In our study, errors in the SSS fields, in the areas covered by waters fresher than fixed thresholds, and in positions of salinity fronts have to be estimated. For that purpose, we made choices to decide whether a SSS value is a “good” estimate of reality, or if we have enough values in a given time series to confidently compute a long-term trend. In this appendix, these different choices, which are necessarily arbitrary, are described. However, sensitivity tests have been performed for each of these choices, and unless mentioned otherwise, they lead to similar results that do not affect significantly our conclusions.

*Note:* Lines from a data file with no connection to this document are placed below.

(** The loop ends in one of its iterations, on what that iteration saw. *)
Lemma admit_loop_last fuel obs a x : admit_loop fuel obs a = Some x ->
  exists n, (n < fuel)%nat /\ admit_loop n obs a = None /\ admit_loop (Datatypes.S n) obs a = Some x
    /\ settled_by (obs n) a x.
Proof.
  revert obs a. induction fuel as [|fuel IH]; intros obs a; [done|]. intros Hx.
  set (later := fun i => obs (Datatypes.S i)).
  assert (Hgo : forall b, same_request a b -> admit_loop fuel later b = Some x ->
    (forall k, admit_loop (Datatypes.S k) obs a = admit_loop k later b) ->
    exists n, (n < Datatypes.S fuel)%nat /\ admit_loop n obs a = None /\ admit_loop (Datatypes.S n) obs a = Some x
      /\ settled_by (obs n) a x).
  { intros b Hsame (n & Hn & Hnone & Hsome & Hby)%IH Heq. exists (Datatypes.S n). rewrite !Heq.
    split_and!; [lia|done|done|by eapply settled_by_same]. }
  assert (Hnow : forall y, Some y = Some x -> (forall k, admit_loop (Datatypes.S k) obs a = Some y) -> settled_by (obs O) a y ->
    exists n, (n < Datatypes.S fuel)%nat /\ admit_loop n obs a = None /\ admit_loop (Datatypes.S n) obs a = Some x
      /\ settled_by (obs n) a x).
  { intros y [= ->] Heq Hby. exists O. split_and!; [lia|done|apply Heq|done]. }
  destruct (admit_step (ob_now (obs O)) (ob_gov (obs O)) (ob_world (obs O)) a) as [act g] eqn:Hact.
  cbn [admit_loop] in Hx. rewrite Hact in Hx. destruct act as [r tot|e|rem|sf bp rem|b].
  - eapply Hnow; [exact Hx|intros k; cbn; by rewrite Hact|]. apply admit_step_spec in Hact.
    inversion Hact as [|g' r' Hrec Hfit|sf bp act _ Hph| | |]; subst; [done|]. unfold shed_phase in Hph.
    by destruct (expired _ _), bp.
  - eapply Hnow; [exact Hx|intros k; cbn; by rewrite Hact|done].
  - eapply Hnow; [exact Hx|intros k; cbn; by rewrite Hact|]. apply admit_step_spec in Hact.
    inversion Hact as [| |sf bp act _ Hph| | |b Hres Hs Hb Hfit Hex]; subst.
    + unfold shed_phase in Hph. by destruct (expired _ _), bp.
    + cbn. split_and!; try done. by exists b.
  - destruct (after_shed (ob_outcome (obs O)) bp a) as [b|e] eqn:He.
    + eapply Hgo; [by eapply after_shed_same|exact Hx|]. intros k. cbn. by rewrite Hact, He.
    + eapply Hnow; [exact Hx|intros k; cbn; by rewrite Hact, He|done].
  - eapply Hgo; [by eapply retry_same|exact Hx|]. intros k. cbn. by rewrite Hact.
Qed.

(** * Consumers in shedding order *)

Lemma key_le_trans a b c : key_le a b -> key_le b c -> key_le a c.
Proof. unfold key_le. lia. Qed.

Lemma key_le_total a b : key_le a b \/ key_le b a.
Proof. unfold key_le. lia. Qed.

#[local] Instance key_le_Trans : Transitive key_le := key_le_trans.
#[local] Instance key_le_Total : Total key_le := key_le_total.

Lemma register_sorted g c prio name tn :
  StronglySorted key_le (shedders (register_shedder g c prio name tn)).
Proof. apply StronglySorted_merge_sort; apply _. Qed.

Lemma reachable_sorted s : reachable s -> StronglySorted key_le (shedders (sys_gov s)).
Proof.
  intros (s0 & [[declared Hg] _] & Hs).
  apply (star_invariant step (fun s => StronglySorted key_le (shedders (sys_gov s)))) in Hs; [done|..].
  - clear. intros s s' Hsort Hstep. destruct Hstep as [s w|s t sysmem now device nbytes timeout a Ht Ha
      |s t now a act g Ht Hact|s t a Ht|s t a bp outcome w Ht|s t tk Ht Hn|s t r g total Ht Hrel
      |s device nbytes g Hg|s c prio name tn|s c|s tel en|s tel device]; cbn in *; try done.
    + destruct (admit_step_spec _ _ _ _ _ _ Hact) as [|g' r Hrec| | | |]; try done.
      by injection Hrec as <- _.
    + unfold release in Hrel. destruct (reservations _ !! _); by injection Hrel as <- _.
    + unfold set_budget in Hg. destruct (_ <? _); [done|]. by injection Hg as <-.
    + apply register_sorted.
    + by apply StronglySorted_filter.
    + by rewrite (proj1 (proj2 (status_same _ _ _ _))).
    + unfold reset_peak. by destruct (measured_used _).
  - unfold governor_init in Hg. destruct (map_to_list _) as [|[]]; [|done]. injection Hg as <-. constructor.
Qed.
End governor.
Arguments RegisteredShedder : clear implicits.
Arguments MemoryGovernor : clear implicits.
Arguments system : clear implicits.
Arguments observation : clear implicits.

(** * What shedding asks for *)

(** A world that also keeps the calls made to the consumers. *)
Definition logged (W S : Type) : Type := W * list (S * PressureSignal).

#[export] Instance logging_shedder {S W} `{Shedder S W} : Shedder S (logged W S) := {|
  footprint_of := fun s d w => footprint_of s d w.1;
  shed_of := fun s p w => let '(r, w') := shed_of s p w.1 in (r, (w', w.2 ++ [(s, p)]));
  detailed := detailed (W := W);
|}.

Section shedding.
Context {S W : Type} `{EqDecision S} `{HS : Shedder S W}.

(** The consumers a restricted shed may ask, in order. *)
Definition eligible (names items : option (list string)) (rs : list (RegisteredShedder S)) : list S :=
  shedder <$> filter (fun r => skipped (W := W) names items r = false) rs.

Lemma shed_loop_calls device names items rs remaining total (w : W) log r w' log' :
  shed_loop (W := logged W S) device names items rs remaining total (w, log) = (r, (w', log')) ->
  exists calls, log' = log ++ calls
    /\ calls.*1 `prefix_of` eligible names items rs
    /\ Forall (fun c => p_device c.2 = device /\ p_items c.2 = items /\ 0 < bytes_needed c.2) calls
    /\ (forall freed, r = Ok freed ->
          remaining <= freed - total \/ calls.*1 = eligible names items rs).
Proof.
  revert remaining total w log. induction rs as [|x rs IH]; intros remaining total w log; cbn [shed_loop].
  - intros [= <- <- <-]. exists []. split_and!; [by rewrite app_nil_r|done|constructor|by right].
  - destruct (remaining <=? 0) eqn:Hrem.
    { intros [= <- <- <-]. exists []. split_and!; [by rewrite app_nil_r|apply prefix_nil|constructor|].
      intros freed [= <-]. left. lia. }
    change (skipped (W := logged W S) names items x) with (skipped (W := W) names items x).
    unfold eligible. destruct (skipped names items x) eqn:Hskip.
    { rewrite filter_cons_False by congruence. apply IH. }
    rewrite filter_cons_True by done. cbn [fmap list_fmap shed_of logging_shedder].
    destruct (shed_of (shedder x) _ _) as [[f|e] w1] eqn:Hshed; cbn.
    + intros (calls & -> & Hpre & Hall & Hend)%IH.
      eexists (_ :: calls). rewrite <- app_assoc. cbn. split_and!; [done|..].
      * by apply prefix_cons.
      * constructor; [|done]. cbn. split_and!; [done|done|lia].
      * intros freed Hf. destruct (Hend freed Hf); [left; lia | right; by f_equal].
    + intros [= <- <- <-]. eexists [_]. cbn. split_and!; [done| |by repeat constructor; cbn; lia|done].
      apply prefix_cons, prefix_nil.
Qed.

Lemma shed_loop_unlog device names items rs remaining total (w : W) log r w' log' :
  shed_loop (W := logged W S) device names items rs remaining total (w, log) = (r, (w', log')) ->
  shed_loop device names items rs remaining total w = (r, w').
Proof.
  revert remaining total w log. induction rs as [|x rs IH]; intros remaining total w log; cbn [shed_loop].
  - by intros [= <- <- <-].
  - destruct (remaining <=? 0); [by intros [= <- <- <-]|].
    change (skipped (W := logged W S) names items x) with (skipped (W := W) names items x).
    destruct (skipped names items x); [apply IH|]. cbn [shed_of logging_shedder fst].
    destruct (shed_of (shedder x) _ w) as [[f|e] w1]; [apply IH|]. by intros [= <- <- <-].
Qed.
(** C5: Left to themselves, batches all end: without direct requests there is
    no infinite run of batch steps, and a run that can go no further has taken
    every batch out of its exit stack and left nothing reserved on any class.
    Nothing is assumed about budgets, consumers or the clock. *)
Theorem batches_always_finish (s : @service S W) :
  svc_reachable timeout s -> svc_direct s = ∅ ->
  Acc (flip (progress timeout)) s
  /\ forall s', star (progress timeout) s s' -> (forall s'', ~ progress timeout s' s'') ->
       all_left s' /\ forall d, reserved (sys_gov (svc_sys s')) d = 0.
Proof.
  intros Hr Hd. split; [eapply lex_acc, progress_decreases|]. intros s' Hs' Hend.
  assert (Hd' : svc_direct s' = ∅).
  { rewrite <- Hd. clear -Hs'. induction Hs' as [|s1 s2 s3 H12 _ IH]; [done|].
    by rewrite IH, (progress_direct timeout s1 s2). }
  assert (Hok : svc_ok s') by (by eapply svc_reachable_ok, progress_reachable).
  assert (Hall : all_left s').
  { intros b bt Hb. destruct (b_stage bt) as [| | |e] eqn:Hst; [| | |by exists e]; exfalso.
    all: assert (Hrun : forall b' bt', svc_batches s' !! b' = Some bt' ->
        (forall e, b_stage bt' <> Left e) -> waits_on s' b' = None -> False) by
      (intros b' bt' Hb' Hl Hw; destruct (unstalled_steps timeout s' b' bt') as [s'' Hs''];
       [done|done|done|by rewrite stalled_waits, Hw; intros [??]|by eapply Hend]).
    all: destruct (waits_on s' b) as [d|] eqn:Hw; [|by eapply Hrun; [exact Hb|by rewrite Hst|]].
    all: destruct (unstalled_holder s' b d Hok Hw) as (t' & r & Ht' & _ & _ & [Hin|(b' & bt' & Hb' & Hin & Hns)]);
      [rewrite Hd' in Hin; set_solver|].
    all: eapply (Hrun b' bt' Hb'); [intros e1 He1; rewrite He1 in Hin; by apply not_elem_of_nil in Hin|].
    all: by rewrite stalled_waits, <- eq_None_not_Some in Hns. }
  split; [done|]. intros d. pose proof (Governor.reachable_ok _ (so_sys s' Hok)) as Hsys.
  pose proof (sys_ok_reserved_nonneg _ d Hsys) as Hn.
  destruct (decide (reserved (sys_gov (svc_sys s')) d = 0)) as [|Hne]; [done|exfalso].
  rewrite (proj1 (ok_ledger _ Hsys)) in *.
  destruct (outstanding_pos (reservations (sys_gov (svc_sys s'))) d) as (id & r & Hres & _); [lia|].
  destruct (ok_holder _ Hsys id r Hres) as [t Ht].
  destruct (so_owner s' Hok t _ _ Ht eq_refl) as [Hin|(b & bt & Hb & Hin)]; [rewrite Hd' in Hin; set_solver|].
  destruct (Hall b bt Hb) as [e He]. rewrite He in Hin. by apply not_elem_of_nil in Hin.
Qed.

1.1 Data from different instruments and sampling depth issues

The SSS data originate from different instruments, and procedures of SSS measurements changed during the last decades. The question thus arises as how to mix the different data sets without biasing the computation of salinity trends. As detailed in Delcroix et al. (2005), bucket samples and TSG measurements were corrected, taking CTD measurements as a reference, relying on statistics derived from about 1,100 simultaneous observations performed during research cruises. Another question arises as to what a surface salinity measurement is. While bucket samples (obtained chiefly prior to the 1990s) were collected at the surface of the ocean, it was in the wake of ships steaming at 15–25 knots with drafts of 10–15 m. Hence, we believe that the bucket salinity measurements are probably representative of the 0–10 m averaged salinity. Also, TSG measurements (mostly obtained from 1992 on) were derived from seawater collected at hull intakes located at different depths on merchant ships with the same drafts, and steaming at about the same speed as above. Again, we believe that TSG measurements are also representative of the 0–10 m averaged salinity. We thus selected all the 0–10 m salinity data from Nansen casts (mostly obtained prior to the 1980s), CTD instruments, and TAO/TRITON moorings. Strictly speaking, what we called Sea Surface Salinity in this study should actually be referred to as Near Surface Salinity, representative of the 0–10 m averaged salinity. It is worth noting, however, that the vertical gradient of salinity in the upper 10 m is likely negligible for our purposes. While high resolution measurements in the Warm Pool have revealed the possible occurrence of sharp vertical salinity gradients (as much as 0.5 in the upper 5 m during heavy rainfall), these were very localized in space and time (Soloviev and Lukas 1997). Moreover, a recent study, performed at global scale with a maximum of observations, finds that the salinity difference between 1 and 10 m is 90% of the time less than 0.05 (Hénocq et al. 2008). It is thus unlikely that the mix of instruments and 0–10 depth sampling could bias the present trend analysis given our averaging and gridding procedures.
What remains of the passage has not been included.